Time was when if you had a good home, plenty to eat, and to wear, and means of recreation and enjoyment, we were contented and happy.
But not now.
The more we get the more we want, and the more we want the more feverish our efforts to get it.
We never have enough - are never satisfied.
If our neighbor has a car, we long for one just a little better.
If Jones has a house of beauty, Smith wants one of grandeur and magnificence.
If Mrs. Smith is at the head of the social whirl, Mrs. Jones is not satisfied until she has supplanted her.
If one man is termed our leading citizen, a dozen other will aspire to the honor.
Our abundance of the necessities of life is not enough. We must have the luxuries, both of our own pleasure and to outshine other people. And the list of life's luxuries is so long and so varied that no man or woman has ever been known to reach the end.

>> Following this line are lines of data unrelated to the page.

(** X20: a trigger during an event does not touch the recorder (the
    first event stays) but moves the automatic save: [_edr_savetime] is
    set anew from the clock. *)
Theorem retrigger_moves_autosave s (now later : T) (reason : string) :
  CarlaWorld.edr_enabled s = true ->
  EDR.triggered (EDR.edr (CarlaWorld.edr s)) = true ->
  CarlaWorld.trigger_edr_event now later reason s =
    (Ok tt,
     CarlaWorld.set__edr_savetime
       (Some (padd (padd later (CarlaWorld._edr_posttime s))
                CarlaWorld.EDR_SAVE_DELAY)) s).
Proof.
  intros Hen Ht.
  unfold CarlaWorld.trigger_edr_event, mbind, M_bind, gets, modify,
    CarlaWorld.on_edr, zoom.
  rewrite Hen.
  unfold EDR.on_event_trigger, EDR.has_triggered, mbind, M_bind, gets.
  rewrite Ht. cbn [mret M_ret CarlaWorld._edr_posttime CarlaWorld.set_edr].
  by rewrite set_edr_same.
Qed.

End Autosave.

Lemma autosave_after_reset_raises_witness :
  let s1 := snd (CarlaWorld.trigger_edr_event 3%Q 3%Q "Collision"
                   example_world) in
  let s2 := snd (CarlaWorld.clear_edr_event s1) in
  CarlaWorld.check_edr_autosave (fun _ => "2022-03-01-12-00-00") 7%Q s2 =
    (Raise TypeError, CarlaWorld.set__edr_savetime None s2).
Proof.
  apply (autosave_after_reset_raises (fun _ => "2022-03-01-12-00-00")
           example_world
           (snd (CarlaWorld.trigger_edr_event 3%Q 3%Q "Collision"
                   example_world))
           (snd (CarlaWorld.clear_edr_event
                   (snd (CarlaWorld.trigger_edr_event 3%Q 3%Q "Collision"
                           example_world))))
           3%Q 3%Q 7%Q "Collision").
  - reflexivity.
  - reflexivity.
  - done.
  - reflexivity.
  - left. reflexivity.
  - reflexivity.
Defined.

Lemma retrigger_moves_autosave_witness :
  let s := CarlaWorld.mk example_triggered true "out" true (Some 6%Q) 1%Q in
  CarlaWorld.trigger_edr_event 5%Q 5%Q "Collision" s =
    (Ok tt,
     CarlaWorld.set__edr_savetime
       (Some (padd (padd 5%Q (CarlaWorld._edr_posttime s))
                CarlaWorld.EDR_SAVE_DELAY)) s).
Proof.
  apply (retrigger_moves_autosave
           (CarlaWorld.mk example_triggered true "out" true (Some 6%Q) 1%Q)
           5%Q 5%Q "Collision"); reflexivity.
Defined.

(** ** Names of actors and maps *)

Lemma prefix_inv (p s : string) :
  String.prefix p s = true -> exists r, s = p +++ r.
Proof.
  revert s. induction p as [|c p IH]; intros s.
  - by exists s.
  - destruct s as [|c' s]; cbn; [done|].
    destruct (ascii_dec c c') as [<-|]; [|done].
    intros (r & ->)%IH. by exists r.
Qed.

(** X21: every actor that [World._is_vru] takes for a vulnerable road
    user is a pedestrian or a bicycle for [get_actor_type], and has a
    positive proximity threshold: 0.75 for a walker, 1.0 for the three
    bicycles. *)
Theorem vru_has_proximity_threshold (type_id : string) :
  CarlaWorld._is_vru type_id = true ->
  get_proximity_threshold (get_actor_type type_id) =
    (if String.prefix "walker." type_id then (3 # 4)%Q else 1%Q) /\
  (0 < get_proximity_threshold (get_actor_type type_id))%Q.
Proof.
  unfold CarlaWorld._is_vru. rewrite !orb_true_iff.
  intros [[[Hid | Hid] | Hid] | Hid];
    try (apply String.eqb_eq in Hid; subst; split; [reflexivity | q_order]).
  rewrite Hid. apply prefix_inv in Hid as (r & ->).
  assert (Htype : get_actor_type ("walker." +++ r) = "pedestrian").
  { unfold get_actor_type.
    change ("walker." +++ r) with
      (String "w" (String "a" (String "l" (String "k" (String "e"
         (String "r" (String "." r))))))).
    cbn [split Ascii.eqb Bool.eqb].
    destruct (split "." r) as [|piece pieces]; reflexivity. }
  rewrite Htype. split; [reflexivity | q_order].
Qed.

Lemma vru_has_proximity_threshold_witness :
  get_proximity_threshold (get_actor_type "walker.pedestrian.0001") =
    (if String.prefix "walker." "walker.pedestrian.0001"
     then (3 # 4)%Q else 1%Q) /\
  (0 < get_proximity_threshold (get_actor_type "walker.pedestrian.0001"))%Q.
Proof.
  apply (vru_has_proximity_threshold "walker.pedestrian.0001"). reflexivity.
Defined.

Lemma split_nonempty (sep : ascii) (s : string) : split sep s <> [].
Proof. destruct s as [|c r]; cbn [split]; repeat case_match; discriminate. Qed.

Lemma split_first_clean (sep : ascii) (s : string) :
  has_char sep (nth 0 (split sep s) "") = false.
Proof.
  induction s as [|c r IH]; [done|]. cbn [split].
  destruct (Ascii.eqb c sep) eqn:E; [done|].
  destruct (split sep r) as [|piece pieces]; cbn in IH |- *; by rewrite E.
Qed.

Lemma split_first (sep : ascii) (a r : string) :
  has_char sep a = false ->
  nth 0 (split sep (a +++ String sep r)) "" = a.
Proof.
  induction a as [|c a IH].
  - intros _. change ("" +++ String sep r) with (String sep r).
    cbn [split]. by rewrite Ascii.eqb_refl.
  - change (String c a +++ String sep r) with (String c (a +++ String sep r)).
    cbn [split has_char].
    intros [Hc Ha]%orb_false_iff. rewrite Hc.
    specialize (IH Ha).
    destruct (split sep (a +++ String sep r)) as [|piece pieces] eqn:E.
    + by destruct (split_nonempty sep (a +++ String sep r)).
    + cbn in IH |- *. by rewrite IH.
Qed.

Lemma split_whole (sep : ascii) (a : string) :
  has_char sep a = false -> split sep a = [a].
Proof.
  induction a as [|c a IH]; cbn [split has_char]; [done|].
  intros [Hc Ha]%orb_false_iff. by rewrite Hc, IH.
Qed.

(** X22: the base name of a map is what comes before its first
    underscore, whatever follows it: it holds no underscore, taking it
    twice changes nothing, and a name without underscore is its own base
    name.  So [Town10HD_Opt] and [Town10HD] share a log file, and so do
    any two maps whose names agree up to the first underscore. *)
Theorem base_map_name_before_first_underscore (map_name : string) :
  has_char "_" (_get_base_map_name map_name) = false /\
  _get_base_map_name (_get_base_map_name map_name) =
    _get_base_map_name map_name /\
  (has_char "_" map_name = false -> _get_base_map_name map_name = map_name) /\
  forall rest,
    _get_base_map_name (_get_base_map_name map_name +++ "_" +++ rest) =
      _get_base_map_name map_name.
Proof.
  pose proof (split_first_clean "_" map_name) as Hclean.
  unfold _get_base_map_name in *.
  split; [done|]. split; [|split].
  - by rewrite (split_whole "_" _ Hclean).
  - intros Hno. by rewrite split_whole.
  - intros rest. by apply split_first.
Qed.

(** ** Where a buffer writes *)

Lemma prefix_nil (b : string) : String.prefix "" b = true.
Proof. by destruct b. Qed.

Lemma prefix_append (a b : string) : String.prefix a (a +++ b) = true.
Proof.
  induction a as [|c a IH]; [apply prefix_nil|].
  change (String c a +++ b) with (String c (a +++ b)). cbn.
  by destruct (ascii_dec c c).
Qed.

Lemma prefix_refl (a : string) : String.prefix a a = true.
Proof.
  induction a as [|c a IH]; [reflexivity|]. cbn. by destruct (ascii_dec c c).
Qed.

Lemma prefix_trans (a b c : string) :
  String.prefix a b = true -> String.prefix b c = true ->
  String.prefix a c = true.
Proof.
  revert b c. induction a as [|x a IH]; intros b c; [intros; apply prefix_nil|].
  destruct b as [|y b]; [discriminate|].
  destruct c as [|z c]; cbn; [by case_match|].
  destruct (ascii_dec x y) as [<-|]; [|done].
  destruct (ascii_dec x z) as [<-|]; [by apply IH | done].
Qed.

Lemma prefix_join2 (base path b : string) :
  String.prefix base path = true -> starts_with_sep b = false ->
  String.prefix base (join2 path b) = true.
Proof.
  intros Hbase Hb. unfold join2. rewrite Hb.
  case_match; apply (prefix_trans _ path); try done; apply prefix_append.
Qed.

Lemma digit_not_sep (n : Z) : Ascii.eqb (digit (n mod 10)) "/" = false.
Proof.
  unfold digit.
  assert (Hn : (Z.to_nat (n mod 10) < 10)%nat)
    by (pose proof (Z.mod_pos_bound n 10); lia).
  revert Hn. generalize (Z.to_nat (n mod 10)). intros k Hk.
  do 10 (destruct k as [|k]; [reflexivity|]). lia.
Qed.

Lemma int_digits_head (fuel : nat) (n : Z) (c : ascii) (r : string) :
  Ascii.eqb c "/" = false ->
  starts_with_sep (int_digits fuel n (String c r)) = false.
Proof.
  revert n c r. induction fuel as [|f IH]; intros n c r Hc; [done|].
  cbn [int_digits]. case_match; [|apply IH]; cbn; apply digit_not_sep.
Qed.

Lemma str_int_head (n : Z) (rest : string) :
  starts_with_sep (str_int n +++ rest) = false.
Proof.
  unfold str_int. cbn [int_digits].
  assert (Hhead : forall s, starts_with_sep s = false -> s <> "" ->
                            starts_with_sep (s +++ rest) = false).
  { intros [|c s] Hs Hne; [done|]. exact Hs. }
  case_match; apply Hhead; try done.
  - cbn. apply digit_not_sep.
  - apply int_digits_head, digit_not_sep.
  - intros Hnil.
    match type of Hnil with int_digits ?f ?m ?acc = _ =>
      pose proof (int_digits_length f m acc) as Hlen
    end.
    rewrite Hnil in Hlen. cbn in Hlen. lia.
Qed.

Lemma item_filename_relative {T} `{PyNum T} (sid : string) (ts offset : T)
    (ext : string) :
  starts_with_sep sid = false ->
  starts_with_sep (EDRBuffer.item_filename sid ts offset ext) = false.
Proof.
  intros Hsid. unfold EDRBuffer.item_filename.
  destruct sid as [|c sid]; [|exact Hsid].
  change (negb (String.eqb "" "")) with false. cbv iota.
  change ("" +++ ?x) with x.
  unfold format_f.
  set (pad := (19 - _)%nat). destruct pad as [|k]; [|done].
  change (string_repeat " " 0 +++ ?x) with x.
  destruct (Qlt_bool (pvalue ts) 0); [done|].
  change ("" +++ ?x) with x.
  unfold fixed. cbv zeta. rewrite !append_assoc. apply str_int_head.
Qed.

Section Adds.
Context {S Data : Type}.
Implicit Types (I : S -> Prop) (P : Effect Data -> Prop).

Lemma adds_ret {A} I P (a : A) : adds I P (mret a : M (S * World Data) A).
Proof.
  intros s HI. split; [done|]. exists []. by rewrite app_nil_r.
Qed.

Lemma adds_raise {A} I P e : adds I P (raise e : M (S * World Data) A).
Proof.
  intros s HI. split; [done|]. exists []. by rewrite app_nil_r.
Qed.

Lemma adds_bind {A B} I P (m : M (S * World Data) A)
    (f : A -> M (S * World Data) B) :
  adds I P m -> (forall a, adds I P (f a)) -> adds I P (m ≫= f).
Proof.
  intros Hm Hf s HI. unfold mbind, M_bind.
  destruct (Hm s HI) as (HI1 & l1 & Hl1 & HP1).
  destruct (m s) as [[a|e] s1]; cbn [fst snd] in *; [|eauto].
  destruct (Hf a s1 HI1) as (HI2 & l2 & Hl2 & HP2).
  split; [done|]. exists (l1 ++ l2).
  rewrite Hl2, Hl1, app_assoc. split; [done|]. by apply Forall_app.
Qed.

Lemma adds_gets_bind {A B} I P (g : S * World Data -> A)
    (k : A -> M (S * World Data) B) :
  (forall s0, I (fst s0) -> adds I P (k (g s0))) -> adds I P (gets g ≫= k).
Proof. intros Hk s HI. by apply (Hk s). Qed.

Lemma adds_for_each {A} I P (l : list A) (body : A -> M (S * World Data) unit) :
  (forall a, adds I P (body a)) -> adds I P (for_each l body).
Proof.
  intros Hbody. induction l as [|a l IH]; [apply adds_ret|].
  rewrite for_each_cons. apply adds_bind; [apply Hbody | by intros _].
Qed.

Lemma adds_io_guarded I P (path : string) (e : Effect Data) :
  P e -> adds I P (io (guarded path e) : M (S * World Data) unit).
Proof.
  intros HP s HI. unfold io, zoom, guarded.
  destruct (is_denied path (snd s)); cbn.
  - split; [done|]. exists []. by rewrite app_nil_r.
  - split; [done|]. exists [e]. split; [done|]. by constructor.
Qed.

Lemma adds_on_self_modify I P (f : S -> S) :
  (forall x, I x -> I (f x)) ->
  adds I P (on_self (modify f) : M (S * World Data) unit).
Proof.
  intros Hf s HI. unfold on_self, zoom, modify. cbn.
  split; [by apply Hf|]. exists []. by rewrite app_nil_r.
Qed.

End Adds.

Section Paths.
Context {T : Type} `{PyNum T} {Data : Type}.
Implicit Types (b : EDRBuffer.t T Data) (w : World Data).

Millions of people fore go many of these necessities of life in order to bask in the limelight of luxury. They are lavish in adoring their persons and their surroundings at the expense of their stomachs. They enjoy the tinsel of life and endure the privations necessary in order to satisfy their vanity.
The age of sanity is disappearing. That of frivolity is here.
Modern day luxury is considered a blessing.
In reality it is more of a curse, because we do not realize when economy ends and extravagance begins."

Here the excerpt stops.